Lemma strong_counted x q t m : env_ok x -> strong_of (backend_of x q) (t, m) = true -> strongCount x (part t) <> 0.
Proof.
  intros E Hs. destruct (decide (q ∈ U)) as [Hq|Hq]; [|destruct (absent_nothing x q t m E Hq); congruence]. rewrite (ev_count _ E). intros Hz. unfold strong_of in Hs.
  destruct (LocalHash (backend_of x q) !! (t, m)) as [l|] eqn:El; [|done]. by apply (strong_total_zero H (fun p => LocalHash (backend_of x p)) U q (part t) (t, m) l Hz Hq El Hs).
Qed.

(** ** A step of one backend *)

Lemma env_own x x' p : env_ok x -> p ∈ U -> own x x' p -> env_ok x'.
Proof.
  intros E Hp O. destruct O as [O1 O2 O3 O4 O5 O6 O7 O8 O9 O10 O11]. constructor.
  - destruct (ev_shared _ E) as (s0 & Hs & Hr). exists s0. split; [done|]. by etrans.
  - intros q Hq. rewrite (nc_leader _ _ O3). by apply E.
  - intros q. destruct (decide (q = p)) as [->|Hne]; [done|]. rewrite O4, O5 by done. eapply bystander_ok; [by apply O2|]. apply E.
  - intros q Hq. assert (q <> p) by (by intros ->). unfold at_of. rewrite O5 by done. by apply E.
  - intros h. rewrite O7, (ev_count _ E). symmetry. apply (strong_total_change H (fun p => LocalHash (backend_of x p)) (fun p => LocalHash (backend_of x' p))); try done. intros q Hq. by rewrite O5.
  - apply O11, E.
  - intros q t i (m & Hs & Hj) Ho.
    assert (open_to x i t \/ (i = p /\ strongCount x (part t) = 0)) as Ho'.
    { destruct (decide (i = p)) as [->|Hne]; [destruct (O10 t Ho); auto|]. left. unfold open_to, at_of in *. by rewrite O4, O5 in Ho by done. }
    assert (0 <= i < allProcCount \/ i ∉ U) as Hi by (destruct (decide (i ∈ U)); [left; auto|by right]).
    destruct (decide (q = p)) as [->|Hne].
    + destruct (O8 (t, m) Hs) as [Ht|(Hs0 & Hn)].
      * specialize (Hj 0 Ht). destruct Hi as [Hi|Hi]; [lia|]. assert (i <> p) as Hip by (by intros ->). destruct (ev_absent _ E i Hi) as (_ & Hat).
        destruct Ho' as [[(m' & Hm')|(r & Hr & _)]|(? & _)]; [|congruence|done]. destruct (absent_nothing x i t m' E Hi). congruence.
      * destruct Ho' as [Ho'|(_ & Hz)]; [|by apply (strong_counted x p t m E Hs0)]. apply (ev_clear _ E p t i); [|done]. exists m. split; [done|]. intros j Hj'. by destruct (proj2 (Hn j)).
    + rewrite O5 in Hs by done. destruct Ho' as [Ho'|(_ & Hz)]; [|by apply (strong_counted x q t m E Hs)]. apply (ev_clear _ E q t i); [|done]. exists m. split; [done|]. intros j Hj'. apply Hj. by rewrite O5.
  - intros t q1 q2 m m' Hl Hc H1 H2 L1 L2. rewrite !(nc_leader _ _ O3) in Hl. destruct (nc_pairs _ _ O3 t q1 q2 m m' Hl Hc H1 H2) as (H1' & H2').
    assert (forall q m0, holds (shared x) t q m0 = true -> live (backend_of x' q) t m0 -> live (backend_of x q) t m0) as Hlive.
    { intros q m0 Hh Hlv. destruct (decide (q = p)) as [->|Hne]; [by apply O9|]. by rewrite O5 in Hlv. }
    apply (ev_excl _ E t q1 q2 m m' Hl Hc H1' H2'); auto.
Qed.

========================================

* About this task
In the listing above, start at the line with "- intros q Hq. assert", go on through the line with "- intros t q1", and copy each of those lines exactly; leave out all the rest.

* Finished exercise
  - intros q Hq. assert (q <> p) by (by intros ->). unfold at_of. rewrite O5 by done. by apply E.
  - intros h. rewrite O7, (ev_count _ E). symmetry. apply (strong_total_change H (fun p => LocalHash (backend_of x p)) (fun p => LocalHash (backend_of x' p))); try done. intros q Hq. by rewrite O5.
  - apply O11, E.
  - intros q t i (m & Hs & Hj) Ho.
    assert (open_to x i t \/ (i = p /\ strongCount x (part t) = 0)) as Ho'.
    { destruct (decide (i = p)) as [->|Hne]; [destruct (O10 t Ho); auto|]. left. unfold open_to, at_of in *. by rewrite O4, O5 in Ho by done. }
    assert (0 <= i < allProcCount \/ i ∉ U) as Hi by (destruct (decide (i ∈ U)); [left; auto|by right]).
    destruct (decide (q = p)) as [->|Hne].
    + destruct (O8 (t, m) Hs) as [Ht|(Hs0 & Hn)].
      * specialize (Hj 0 Ht). destruct Hi as [Hi|Hi]; [lia|]. assert (i <> p) as Hip by (by intros ->). destruct (ev_absent _ E i Hi) as (_ & Hat).
        destruct Ho' as [[(m' & Hm')|(r & Hr & _)]|(? & _)]; [|congruence|done]. destruct (absent_nothing x i t m' E Hi). congruence.
      * destruct Ho' as [Ho'|(_ & Hz)]; [|by apply (strong_counted x p t m E Hs0)]. apply (ev_clear _ E p t i); [|done]. exists m. split; [done|]. intros j Hj'. by destruct (proj2 (Hn j)).
    + rewrite O5 in Hs by done. destruct Ho' as [Ho'|(_ & Hz)]; [|by apply (strong_counted x q t m E Hs)]. apply (ev_clear _ E q t i); [|done]. exists m. split; [done|]. intros j Hj'. apply Hj. by rewrite O5.
  - intros t q1 q2 m m' Hl Hc H1 H2 L1 L2. rewrite !(nc_leader _ _ O3) in Hl. destruct (nc_pairs _ _ O3 t q1 q2 m m' Hl Hc H1 H2) as (H1' & H2').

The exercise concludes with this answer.